What I wish they could see instead is the wonder of magic itself. The elegant sweep of a perfect Charm. The satisfaction of a potion brewed just right. The pure joy of lifting off the ground on a broomstick. That's what should make their eyes light up—not me, never me. I'm just the vessel, the accident of prophecy and circumstance.

But their faces... when they see me, there's such genuine happiness there. Who am I to take that from them? If my presence, my reluctant smile, my tired wave brings them joy, then I'll give it. Even as each interaction chips away at something inside me, leaving me a little more hollow each time.

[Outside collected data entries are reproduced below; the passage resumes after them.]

(* ===== verification/Sleep.v ===== *)
(** * proc.c: the current process, sched, sleep and wakeup; sleeplock.c

    [sched] ends in the resumption [Sched]: what the thread does after the
    scheduler has switched back to it.  A loop that waits may be woken any
    number of times; [Waits] bounds it, and the specifications hold for every
    bound. *)

From S2P Require Import Prelude Machine StringC Spinlock Kalloc Vm Kernel.

(** How many times a waiting loop may go round. *)
Class Waits := waits : nat.

(** The check of [mycpu]; the search by APIC id finds the current CPU. *)
Definition mycpu : M kst cpu :=
  c <- gets get_cpu ;;
  if c_if c then panic "mycpu called with interrupts enabled" else ret c.

Definition myproc : M kst (option nat) :=
  pushcli ;;
  mycpu ;;
  p <- gets (fun s => curproc (k_pt s)) ;;
  popcli ;;
  ret p.

(** [myproc()->...]: a null pointer has no fields. *)
Definition me : M kst nat :=
  p <- myproc ;;
  match p with Some i => ret i | None => undef "myproc() is null" end.

Definition set_intena (b : bool) (c : cpu) : cpu :=
  {| c_if := c_if c; ncli := ncli c; intena := b; held := held c;
     c_cr3 := c_cr3 c; c_esp0 := c_esp0 c |}.

Definition sched : M kst unit :=
  p <- me ;;
  h <- holding L_ptable ;;
  if negb h then panic "sched ptable.lock"
  else
    c <- mycpu ;;
    if negb (ncli c =? 1) then panic "sched locks"
    else
      st <- gets (fun s => state (pr_at p s)) ;;
      if bool_decide (st = RUNNING) then panic "sched running"
      else if c_if c then panic "sched interruptible"
      else
        modify (upd_pr p (upd_context (fun _ => KSched))) ;;
        swtch ;;
        mycpu ;;
        modify (fun s => set_cpu (set_intena (intena c) (get_cpu s)) s).

Definition yield : M kst unit :=
  acquire L_ptable ;;
  p <- me ;;
  modify (upd_pr p (upd_state (fun _ => RUNNABLE))) ;;
  sched ;;
  release L_ptable.

(** [sleep], for given lock operations. *)
Definition sleep_with (acq rel : lockid -> M kst unit) (ch : chan) (lk : lockid) : M kst unit :=
  op <- myproc ;;
  match op with
  | None => panic "sleep"
  | Some p =>
      (when negb (bool_decide (lk = L_ptable)) do
        (acq L_ptable ;; rel lk)) ;;
      modify (upd_pr p (upd_pchan (fun _ => Some ch))) ;;
      modify (upd_pr p (upd_state (fun _ => SLEEPING))) ;;
      sched ;;
      modify (upd_pr p (upd_pchan (fun _ => None))) ;;
      when negb (bool_decide (lk = L_ptable)) do
        (rel L_ptable ;; acq lk)
  end.

Definition sleep : chan -> lockid -> M kst unit := sleep_with acquire release.

Definition wake (ch : option chan) (p : proc) : proc :=
  if bool_decide (state p = SLEEPING) && bool_decide (pchan p = ch)
  then upd_state (fun _ => RUNNABLE) p else p.

(** The loop over the table; [None] is the null channel. *)
Definition wakeup1 (ch : option chan) : M kst unit :=
  modify (upd_k_pt (upd_procs (fmap (wake ch)))).

Definition wakeup (ch : chan) : M kst unit :=
  acquire L_ptable ;;
  wakeup1 (Some ch) ;;
  release L_ptable.

Fixpoint kill_at (i : nat) (n : nat) (k_pid : Z) : M kst (option Z) :=
  match n with
  | O => ret None
  | S n' =>
      p <- gets (pr_at i) ;;
      if pid p =? k_pid then
        modify (upd_pr i (upd_killed (fun _ => 1))) ;;
        (when bool_decide (state p = SLEEPING) do
          modify (upd_pr i (upd_state (fun _ => RUNNABLE)))) ;;
        release L_ptable ;;
        ret (Some 0)
      else kill_at (S i) n' k_pid
  end.

Definition kill (k_pid : Z) : M kst Z :=
  acquire L_ptable ;;
  r <- kill_at 0 (Z.to_nat NPROC) k_pid ;;
  match r with
  | Some v => ret v
  | None => release L_ptable ;; ret (-1)
  end.

(** ** sleeplock.c

    A sleep-lock is given by its spinlock, its channel and its fields in the
    state. *)
Record slock := Slock {
  sl_lk : lockid;
  sl_chan : chan;
  sl_get : kst -> sleeplock;
  sl_set : sleeplock -> kst -> kst }.

Definition buf_lock (i : nat) : slock :=
  {| sl_lk := L_buf i; sl_chan := Ch_buf i;
     sl_get := fun s => block_lock (buf_at i s);
     sl_set := fun l => upd_buf i (upd_block_lock (fun _ => l)) |}.

Definition inode_lock (i : nat) : slock :=
  {| sl_lk := L_inode i; sl_chan := Ch_inode i;
     sl_get := fun s => ilk (ino_at i s);
     sl_set := fun l => upd_ino i (upd_ilk (fun _ => l)) |}.

Definition initsleeplock (lk : slock) : M kst unit :=
  initlock (sl_lk lk) ;;
  modify (sl_set lk sleeplock0).

Section Sleeplock.
Context `{Waits}.

Definition acquiresleep (lk : slock) : M kst unit :=
  acquire (sl_lk lk) ;;
  loop waits (fun _ =>
    b <- gets (fun s => locked (sl_get lk s)) ;;
    if b then sleep (sl_chan lk) (sl_lk lk) ;; ret (inl tt) else ret (inr tt)) tt ;;
  modify (fun s => sl_set lk (upd_locked (fun _ => true) (sl_get lk s)) s) ;;
  p <- me ;;
  my <- gets (fun s => pid (pr_at p s)) ;;
  modify (fun s => sl_set lk (upd_sl_pid (fun _ => my) (sl_get lk s)) s) ;;
  release (sl_lk lk).

Definition releasesleep (lk : slock) : M kst unit :=
  acquire (sl_lk lk) ;;
  modify (fun s => sl_set lk (upd_locked (fun _ => false) (sl_get lk s)) s) ;;
  modify (fun s => sl_set lk (upd_sl_pid (fun _ => 0) (sl_get lk s)) s) ;;
  wakeup (sl_chan lk) ;;
  release (sl_lk lk).

(** [&&] calls [myproc()] only when the lock is taken. *)
Definition holdingsleep (lk : slock) : M kst bool :=
  acquire (sl_lk lk) ;;
  l <- gets (sl_get lk) ;;
  r <- (if locked l then
          p <- me ;;
          my <- gets (fun s => pid (pr_at p s)) ;;
          ret (sl_pid l =? my)
        else ret false) ;;
  release (sl_lk lk) ;;
  ret r.
End Sleeplock.
(* ===== verification/Console.v ===== *)
(** * console.c: the console device

    The line editor and the input queue between the interrupt handler and
    [consoleread].  Output to the screen and the serial port is the list
    [output]; the messages of [cprintf] are not part of it. *)

From S2P Require Import Prelude Machine StringC Spinlock Kalloc Vm Kernel Sleep Bio Log Inode.

Definition INPUT_BUF : Z := 128.
Definition BACKSPACE : Z := 0x100.
Definition ctrl (c : Z) : Z := c - 64.
Definition ch_nl : Z := 10.
Definition ch_cr : Z := 13.
Definition ch_del : Z := 127.

Definition con (s : kst) : const := k_con s.

Definition consputc (c : Z) : M kst unit := modify (upd_k_con (upd_output (fun l => l ++ [c]))).

Definition in_at (k : Z) (c : const) : Z := input_buf c !!! Z.to_nat (k mod INPUT_BUF).

(** The loop of ^U, until the line is empty: at most [INPUT_BUF] times. *)
Fixpoint kill_line (n : nat) : M kst unit :=
  match n with
  | O => fun _ => NoFuel
  | S n' =>
      c <- gets con ;;
      if negb (input_e c =? input_w c) && negb (in_at (u32 (input_e c - 1)) c =? ch_nl) then
        modify (upd_k_con (upd_input_e (fun e => u32 (e - 1)))) ;;
        consputc BACKSPACE ;;
        kill_line n'
      else ret tt
  end.

(** One character of [getc]; the result says whether to dump the processes. *)
Definition consoleintr_char (c : Z) : M kst bool :=
  if c =? ctrl 80 then ret true
  else if c =? ctrl 85 then kill_line (Z.to_nat INPUT_BUF + 1) ;; ret false
  else if (c =? ctrl 72) || (c =? ch_del) then
    k <- gets con ;;
    (when negb (input_e k =? input_w k) do
      (modify (upd_k_con (upd_input_e (fun e => u32 (e - 1)))) ;; consputc BACKSPACE)) ;;
    ret false
  else
    k <- gets con ;;
    (when negb (c =? 0) && (u32 (input_e k - input_r k) <? INPUT_BUF) do
      (let c := if c =? ch_cr then ch_nl else c in
       modify (upd_k_con (upd_input_buf (<[Z.to_nat (input_e k mod INPUT_BUF) := u8 c]>))) ;;
       modify (upd_k_con (upd_input_e (fun e => u32 (e + 1)))) ;;
       consputc c ;;
       k' <- gets con ;;
       when (c =? ch_nl) || (c =? ctrl 68) ||
            (input_e k' =? u32 (input_r k' + INPUT_BUF)) do
         (modify (upd_k_con (upd_input_w (fun _ => input_e k'))) ;;
          wakeup Ch_input))) ;;
    ret false.

(** [getc] returns the characters of the list, then a negative number. *)
Definition consoleintr (cs : list Z) : M kst unit :=
  acquire L_cons ;;
  for_all cs (fun c => consoleintr_char c ;; ret tt) ;;
  release L_cons.

(** The results of [getc] up to the first negative one, which [consoleintr]
    takes one by one. *)
Fixpoint getc_all {S} (getc : M S Z) (fuel : nat) : M S (list Z) :=
  match fuel with
  | O => fun _ => NoFuel
  | Datatypes.S f =>
      c <- getc ;;
      if 0 <=? c then cs <- getc_all getc f ;; ret (c :: cs) else ret []
  end.

Section Console.
Context `{Waits}.

(** Wait for a finished line; [false] when the process has been killed. *)
Definition cons_wait : M kst bool :=
  loop waits (fun _ =>
    c <- gets con ;;
    if input_r c =? input_w c then
      p <- me ;;
      k <- gets (fun s => killed (pr_at p s)) ;;
      if negb (k =? 0) then ret (inr false)
      else sleep Ch_input L_cons ;; ret (inl tt)
    else ret (inr true)) tt.

(** [n] bytes are still wanted, [o] have been stored. *)
Fixpoint consoleread_loop (dst : sink) (o : Z) (n : nat) : M kst (option Z) :=
  match n with
  | O => ret (Some 0)
  | S n' =>
      ok <- cons_wait ;;
      if negb ok then ret None
      else
        k <- gets con ;;
        let c := in_at (input_r k) k in
        modify (upd_k_con (upd_input_r (fun r => u32 (r + 1)))) ;;
        if c =? ctrl 68 then
          (when 0 <? o do modify (upd_k_con (upd_input_r (fun r => u32 (r - 1))))) ;;
          ret (Some (Z.of_nat n))
        else
          dst o [c] ;;
          if c =? ch_nl then ret (Some (Z.of_nat n'))
          else consoleread_loop dst (o + 1) n'
  end.

Definition consoleread (i : nat) (dst : sink) (n : Z) : M kst Z :=
  iunlock i ;;
  acquire L_cons ;;
  r <- consoleread_loop dst 0 (Z.to_nat n) ;;
  release L_cons ;;
  ilock i ;;
  match r with
  | None => ret (-1)
  | Some rest => ret (if n <=? 0 then 0 else n - rest)
  end.

Definition consolewrite (i : nat) (src : source) (n : Z) : M kst Z :=
  iunlock i ;;
  acquire L_cons ;;
  for_all (seqZ 0 n) (fun k =>
    bs <- src k 1%nat ;;
    consputc (bs !!! O)) ;;
  release L_cons ;;
  ilock i ;;
  ret n.

Definition consoleinit : M kst unit :=
  initlock L_cons ;;
  modify (upd_k_con (upd_cons_dev (fun _ => true))).
End Console.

Hermione noticed it first. "You're different," she said one evening as we sat in my garden, watching Rose and Hugo chase fireflies. "You're here, but you're not really here anymore." She was right, of course. Hermione usually is. Part of me has learned to detach, to float somewhere above the person they call Harry Potter, observing but not fully feeling.

Sometimes I look at Ron and Hermione, or Ginny, or Neville—all walking beside me through this strange life—and I wonder if they feel it too. This slow numbing. This gradual separation between who we are and who the world thinks we are. Ron jokes about his "sidekick" status on the Chocolate Frog cards, but I've seen the tightness around his eyes when someone asks him yet again about "what it was like" to be friends with me. Ginny puts on a brave face when reporters ask about being "Potter's wife" rather than about her own Quidditch career.

Are they becoming like me? Learning to smile while feeling nothing? Creating that protective distance between their true selves and the world? I hope not. I'd give anything—what's left of me—to keep them whole and present in a way I no longer can be.

But we keep walking forward together. What choice do we have? The world celebrates the magic we helped save, even if they focus too much on the savior and not enough on what was saved. And in quiet moments, when it's just us—truly just us—I catch glimpses of the people we might have been without the weight of history on our shoulders.

Those moments are rare and precious. And maybe, just maybe, they're enough to keep the numbness from spreading completely.

Maybe they're enough to remind me that somewhere underneath it all, "just Harry" still exists after all.